Ian Falconer at work Credit: Pacific Northwest Ballet

With performances of its dramatically revised Nutcracker only two months away, the Pacific Northwest Ballet has just provided fans with an intimate discussion and a glimpse of how it will look.

A small crowd of ballet enthusiasts, both young and older, gathered at Seattle Center’s Phelps Center on Tuesday evening to hear PNB’s Artistic Director Peter Boal and his collaborators talk about the ballet’s new Nutcracker — the first in more than a generation, which will premiere this November.

When Boal began thinking about a new Nutcracker production four years ago, he enlisted the help of children’s book author/illustrator and scenic designer Ian Falconer. The author is best known for his Olivia books, beloved among children and their parents since debuting in 2000 and the winners of a long series of awards.
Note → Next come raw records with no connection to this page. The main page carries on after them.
(** * MYOB invoice downloader: a shallow embedding of [app.py]

    The program lists the purchase bills of a date range through the MYOB
    AccountRight API, lists the attachments of each bill and downloads each
    attachment into a local directory.  The embedding follows [app.py]
    function by function.  Network, file system and the interpreter's own
    texts are an explicit environment; everything the source computes
    itself (query strings, dates, file names, counters, handlers) is
    computed here. *)

From Stdlib Require Import ZArith String Ascii List Bool Lia.
From stdpp Require Import base option list gmap strings.
Import ListNotations.

Local Open Scope string_scope.
Local Open Scope list_scope.

(** ** Python strings

    A [str] is a sequence of code points; the model keeps the code points
    below 256, so the only decimal digits are the ASCII ones. *)

Module PyStr.

Definition chars (s : string) : list ascii := list_ascii_of_string s.
Definition of_chars (l : list ascii) : string := string_of_list_ascii l.

(** [sep.join(parts)] *)
Fixpoint join (sep : string) (parts : list string) : string :=
  match parts with
  | [] => ""
  | [p] => p
  | p :: rest => p +:+ sep +:+ join sep rest
  end.

(** [s.lstrip(c)] for a one-character set *)
Fixpoint lstrip_chars (c : ascii) (l : list ascii) : list ascii :=
  match l with
  | [] => []
  | x :: rest => if Ascii.eqb x c then lstrip_chars c rest else l
  end.

Definition rstrip_chars (c : ascii) (l : list ascii) : list ascii :=
  rev (lstrip_chars c (rev l)).

(** [s.strip(c)] for a one-character set: leading, then trailing *)
Definition strip (c : ascii) (s : string) : string :=
  of_chars (rstrip_chars c (lstrip_chars c (chars s))).

Definition starts_with (c : ascii) (s : string) : bool :=
  match s with
  | String x _ => Ascii.eqb x c
  | EmptyString => false
  end.

Definition ends_with (c : ascii) (s : string) : bool :=
  match rev (chars s) with
  | x :: _ => Ascii.eqb x c
  | [] => false
  end.

Definition is_empty (s : string) : bool :=
  match s with EmptyString => true | _ => false end.

Definition digit_char (d : Z) : ascii := ascii_of_nat (48 + Z.to_nat d).

Definition is_digit (c : ascii) : bool :=
  (48 <=? nat_of_ascii c)%nat && (nat_of_ascii c <=? 57)%nat.

Definition digit_val (c : ascii) : Z := Z.of_nat (nat_of_ascii c) - 48.

(** decimal digits of a natural number, most significant first *)
Fixpoint digits_fuel (fuel : nat) (n : Z) (acc : list ascii) : list ascii :=
  match fuel with
  | O => acc
  | S fuel' =>
      let acc' := digit_char (n mod 10) :: acc in
      if (n <? 10)%Z then acc' else digits_fuel fuel' (n / 10)%Z acc'
  end.

(** [str(n)] for an [int] *)
Definition of_int (n : Z) : string :=
  let a := Z.abs n in
  let ds := of_chars (digits_fuel (S (Z.to_nat (Z.log2 a))) a []) in
  if (n <? 0)%Z then "-" +:+ ds else ds.

(** zero-padded field of width two, as [%m], [%d] of [strftime], and of
    width four, as [%Y] *)
Definition pad2 (n : Z) : string :=
  of_chars [digit_char (n / 10); digit_char (n mod 10)].

Definition pad4 (n : Z) : string :=
  of_chars [digit_char (n / 1000); digit_char (n / 100 mod 10);
            digit_char (n / 10 mod 10); digit_char (n mod 10)].

End PyStr.

(** ** Python values

    The values the program handles are decoded JSON and dictionaries of
    parameters.  A [dict] keeps insertion order, so it is an association
    list; its keys are strings.  Numbers are the integers. *)

#[warnings="-register-all"]
Inductive value : Type :=
| VNone
| VBool (b : bool)
| VInt (n : Z)
| VStr (s : string)
| VList (items : list value)
| VDict (entries : list (string * value)).

Abbreviation dict := (list (string * value)).

(** What the interpreter and the libraries raise on their own.  Their
    message texts are not part of [app.py]. *)
Inductive failure : Type :=
| AttributeError (receiver : value) (attr : string)
| KeyError (key : string)
| IndexError (receiver : value)
| TypeError (operation : string) (operand : value)
| ValueError_time_data (data : string) (format : string)
| JSONDecodeError (body : string)
| RequestException (detail : string)
| OSError (path : string).

Inductive exn : Type :=
| Exception (msg : string)
| Builtin (f : failure).

Inductive outcome (A : Type) : Type :=
| Ok (a : A)
| Raise (e : exn).
Arguments Ok {A} a.
Arguments Raise {A} e.

Module PyVal.

(** [k in d] and [d.get(k)] on the entries of a dict *)
Fixpoint lookup (k : string) (d : dict) : option value :=
  match d with
  | [] => None
  | (k', v) :: rest => if String.eqb k' k then Some v else lookup k rest
  end.

Definition contains (k : string) (d : dict) : bool :=
  match lookup k d with Some _ => true | None => false end.

(** [d.pop(k, None)]: the entry leaves, the others keep their order *)
Fixpoint pop (k : string) (d : dict) : dict :=
  match d with
  | [] => []
  | (k', v) :: rest =>
      if String.eqb k' k then pop k rest else (k', v) :: pop k rest
  end.

(** [bool(v)] *)
Definition truthy (v : value) : bool :=
  match v with
  | VNone => false
  | VBool b => b
  | VInt n => negb (n =? 0)%Z
  | VStr s => negb (PyStr.is_empty s)
  | VList l => match l with [] => false | _ => true end
  | VDict d => match d with [] => false | _ => true end
  end.

(** [v.get(k, default)] *)
Definition get (v : value) (k : string) (default : value) : outcome value :=
  match v with
  | VDict d => Ok (match lookup k d with Some x => x | None => default end)
  | _ => Raise (Builtin (AttributeError v "get"))
  end.

(** [v.items()] *)
Definition items (v : value) : outcome dict :=
  match v with
  | VDict d => Ok d
  | _ => Raise (Builtin (AttributeError v "items"))
  end.

(** [v[k]] for a string key *)
Definition subscript (v : value) (k : string) : outcome value :=
  match v with
  | VDict d =>
      match lookup k d with
      | Some x => Ok x
      | None => Raise (Builtin (KeyError k))
      end
  | _ => Raise (Builtin (TypeError "subscript" v))
  end.

(** [v[0]] *)
Definition first (v : value) : outcome value :=
  match v with
  | VList (x :: _) => Ok x
  | VList [] => Raise (Builtin (IndexError v))
  | VStr (String c _) => Ok (VStr (String c EmptyString))
  | VStr EmptyString => Raise (Builtin (IndexError v))
  | VDict _ => Raise (Builtin (KeyError "0"))
  | _ => Raise (Builtin (TypeError "subscript" v))
  end.

(** [len(v)] *)
Definition len (v : value) : outcome Z :=
  match v with
  | VStr s => Ok (Z.of_nat (String.length s))
  | VList l => Ok (Z.of_nat (length l))
  | VDict d => Ok (Z.of_nat (length d))
  | _ => Raise (Builtin (TypeError "len" v))
  end.

(** the elements a [for] loop visits *)
Definition iter (v : value) : outcome (list value) :=
  match v with
  | VList l => Ok l
  | VStr s => Ok (map (fun c => VStr (String c EmptyString)) (PyStr.chars s))
  | VDict d => Ok (map (fun kv => VStr (fst kv)) d)
  | _ => Raise (Builtin (TypeError "iter" v))
  end.

End PyVal.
Boal’s predecessor, Kent Stowell, had chosen children’s book author Maurice Sendak as the scenic designer for his 1982 Nutcracker production. Similarly, Boal wanted a contemporary artist familiar to 21st century families and theater-goers to design the sets and costumes for the choreography he had selected — George Balanchine’s version of the Nutcracker.

A couple of the costumes for the new production
A couple of the costumes for the new production

Coincidentally, Falconer says, he “grew up watching” Balanchine’s Nutcracker in New York City, where it’s long been performed, and Falconer has worked with major ballet and opera companies in the U.S. and Europe. 

Olivia is a precocious little girl pig, who loves fashion, opera and, in fact, ballet. Boal has told City Arts Magazine that he and his wife enjoyed the Olivia books when their children were young.

A sketch by Ian Falconer of Drosselmeier with Clara and the Nutcracker
A sketch by Ian Falconer of Drosselmeier with Clara and the Nutcracker

Boal and Falconer soon embarked on a collaboration with the designer, initially producing character and costume sketches. For the first act, a festive party scene, Falconer looked to the past for inspiration. “It’s set in 1830s New England, so I studied images of fashions from the era [for the costumes],” he said. On Tuesday, PNB shared Falconer’s sketches for major characters like Drosselmeier, the uncle who brings a nutcracker to his niece for Christmas, and the mice who come to life and battle the nutcracker in his niece’s dream.

Though the new Nutcracker and the excitement it’s creating took center stage on Tuesday, several of the youngest balletomanes (and one older one) in attendance did not forget about Falconer’s other work, carrying their Olivia books in hopes the author would sign. As the crowd was leaving and a small group of fans approached with books in hand, Boal said to his collaborator,  “They’re heading for you.”